# Work to complete
The expected answer is the set of lines in the data below between the line holding "Definition set_rd (r" and the line holding "(** The ghost", inclusive, written out exactly.

Records contained in a dataset:
= Beginning of Section =

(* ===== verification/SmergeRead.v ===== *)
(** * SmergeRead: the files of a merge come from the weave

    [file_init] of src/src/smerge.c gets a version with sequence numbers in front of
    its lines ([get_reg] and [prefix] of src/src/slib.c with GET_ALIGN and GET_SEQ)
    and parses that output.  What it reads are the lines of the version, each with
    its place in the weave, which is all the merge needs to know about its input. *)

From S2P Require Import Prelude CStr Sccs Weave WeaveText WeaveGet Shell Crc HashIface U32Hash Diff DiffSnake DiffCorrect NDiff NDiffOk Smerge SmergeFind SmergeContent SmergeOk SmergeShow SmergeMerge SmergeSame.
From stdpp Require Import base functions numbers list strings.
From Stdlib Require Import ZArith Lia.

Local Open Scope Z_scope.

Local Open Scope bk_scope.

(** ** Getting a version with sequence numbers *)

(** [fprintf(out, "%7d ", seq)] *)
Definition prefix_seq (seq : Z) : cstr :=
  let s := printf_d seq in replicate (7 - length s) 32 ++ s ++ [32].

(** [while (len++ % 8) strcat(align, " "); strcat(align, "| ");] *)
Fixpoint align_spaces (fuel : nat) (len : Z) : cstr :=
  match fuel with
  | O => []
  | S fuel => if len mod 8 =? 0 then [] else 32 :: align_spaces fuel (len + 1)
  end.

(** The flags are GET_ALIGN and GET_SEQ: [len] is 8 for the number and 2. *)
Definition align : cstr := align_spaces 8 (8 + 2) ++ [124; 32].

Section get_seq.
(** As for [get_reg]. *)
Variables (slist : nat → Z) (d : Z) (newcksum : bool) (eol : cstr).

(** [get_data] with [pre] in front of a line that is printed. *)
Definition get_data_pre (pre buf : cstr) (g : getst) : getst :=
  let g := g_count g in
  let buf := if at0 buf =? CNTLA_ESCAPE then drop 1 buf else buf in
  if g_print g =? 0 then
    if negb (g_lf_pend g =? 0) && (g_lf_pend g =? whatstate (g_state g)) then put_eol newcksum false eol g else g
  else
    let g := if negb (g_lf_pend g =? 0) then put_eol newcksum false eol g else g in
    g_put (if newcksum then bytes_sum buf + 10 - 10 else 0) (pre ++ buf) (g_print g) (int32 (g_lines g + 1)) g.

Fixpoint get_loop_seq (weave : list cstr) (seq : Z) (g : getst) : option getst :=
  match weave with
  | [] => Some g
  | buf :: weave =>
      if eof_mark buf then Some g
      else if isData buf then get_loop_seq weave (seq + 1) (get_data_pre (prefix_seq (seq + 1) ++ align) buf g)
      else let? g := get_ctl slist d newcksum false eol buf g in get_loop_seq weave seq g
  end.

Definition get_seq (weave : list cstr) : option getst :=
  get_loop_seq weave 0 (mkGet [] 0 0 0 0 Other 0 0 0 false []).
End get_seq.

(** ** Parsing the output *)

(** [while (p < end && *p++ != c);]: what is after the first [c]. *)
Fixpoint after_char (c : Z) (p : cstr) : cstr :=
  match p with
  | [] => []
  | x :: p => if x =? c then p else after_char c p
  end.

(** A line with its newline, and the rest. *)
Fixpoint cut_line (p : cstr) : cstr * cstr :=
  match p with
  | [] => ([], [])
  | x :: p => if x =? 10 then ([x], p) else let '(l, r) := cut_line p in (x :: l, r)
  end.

= End of Section =
= Beginning of Section =

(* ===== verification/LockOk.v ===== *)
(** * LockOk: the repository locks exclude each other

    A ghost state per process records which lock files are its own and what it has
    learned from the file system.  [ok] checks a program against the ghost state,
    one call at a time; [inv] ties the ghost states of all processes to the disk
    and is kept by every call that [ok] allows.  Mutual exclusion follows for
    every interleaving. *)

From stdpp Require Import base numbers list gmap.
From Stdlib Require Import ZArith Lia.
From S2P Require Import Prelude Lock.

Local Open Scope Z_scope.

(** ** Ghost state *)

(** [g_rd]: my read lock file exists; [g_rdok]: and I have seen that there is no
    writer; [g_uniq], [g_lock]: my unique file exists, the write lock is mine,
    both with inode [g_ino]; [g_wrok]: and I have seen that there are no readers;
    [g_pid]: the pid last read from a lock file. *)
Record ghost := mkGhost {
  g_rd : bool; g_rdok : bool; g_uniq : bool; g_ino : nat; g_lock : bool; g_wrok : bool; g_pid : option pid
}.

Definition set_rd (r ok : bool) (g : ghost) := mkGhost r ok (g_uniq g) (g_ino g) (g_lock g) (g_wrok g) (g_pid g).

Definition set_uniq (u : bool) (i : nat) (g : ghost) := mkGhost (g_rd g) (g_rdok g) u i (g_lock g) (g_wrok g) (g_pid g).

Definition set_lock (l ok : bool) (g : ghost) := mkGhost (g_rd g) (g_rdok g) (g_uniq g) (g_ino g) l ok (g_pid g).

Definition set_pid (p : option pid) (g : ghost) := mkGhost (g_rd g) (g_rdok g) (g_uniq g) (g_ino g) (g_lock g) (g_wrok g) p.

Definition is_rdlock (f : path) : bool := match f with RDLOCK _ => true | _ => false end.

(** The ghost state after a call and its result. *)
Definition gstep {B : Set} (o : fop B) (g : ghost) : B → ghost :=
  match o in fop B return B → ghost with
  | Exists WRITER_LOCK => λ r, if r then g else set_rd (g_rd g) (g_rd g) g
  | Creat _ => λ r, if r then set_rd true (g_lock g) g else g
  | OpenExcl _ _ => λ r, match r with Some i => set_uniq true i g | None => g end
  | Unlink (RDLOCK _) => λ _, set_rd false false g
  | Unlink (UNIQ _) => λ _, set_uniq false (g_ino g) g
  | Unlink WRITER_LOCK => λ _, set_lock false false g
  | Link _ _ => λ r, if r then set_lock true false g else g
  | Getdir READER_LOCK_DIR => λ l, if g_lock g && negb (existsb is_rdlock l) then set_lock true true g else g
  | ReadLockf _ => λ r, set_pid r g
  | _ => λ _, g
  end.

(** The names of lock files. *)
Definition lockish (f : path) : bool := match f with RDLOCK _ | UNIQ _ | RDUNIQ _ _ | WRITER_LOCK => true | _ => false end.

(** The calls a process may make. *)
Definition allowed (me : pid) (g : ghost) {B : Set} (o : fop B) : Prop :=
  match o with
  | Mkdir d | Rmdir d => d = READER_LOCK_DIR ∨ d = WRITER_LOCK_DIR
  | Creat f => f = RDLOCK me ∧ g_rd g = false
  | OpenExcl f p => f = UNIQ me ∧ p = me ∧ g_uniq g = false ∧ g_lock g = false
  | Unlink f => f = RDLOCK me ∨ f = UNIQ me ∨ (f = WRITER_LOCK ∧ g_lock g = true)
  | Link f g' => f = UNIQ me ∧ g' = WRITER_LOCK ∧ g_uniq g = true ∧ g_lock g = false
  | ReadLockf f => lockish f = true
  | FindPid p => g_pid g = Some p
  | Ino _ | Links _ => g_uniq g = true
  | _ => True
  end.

= End of Section =

# Exercise response
Definition set_rd (r ok : bool) (g : ghost) := mkGhost r ok (g_uniq g) (g_ino g) (g_lock g) (g_wrok g) (g_pid g).

Definition set_uniq (u : bool) (i : nat) (g : ghost) := mkGhost (g_rd g) (g_rdok g) u i (g_lock g) (g_wrok g) (g_pid g).

Definition set_lock (l ok : bool) (g : ghost) := mkGhost (g_rd g) (g_rdok g) (g_uniq g) (g_ino g) l ok (g_pid g).

Definition set_pid (p : option pid) (g : ghost) := mkGhost (g_rd g) (g_rdok g) (g_uniq g) (g_ino g) (g_lock g) (g_wrok g) p.

Definition is_rdlock (f : path) : bool := match f with RDLOCK _ => true | _ => false end.

(** The ghost state after a call and its result. *)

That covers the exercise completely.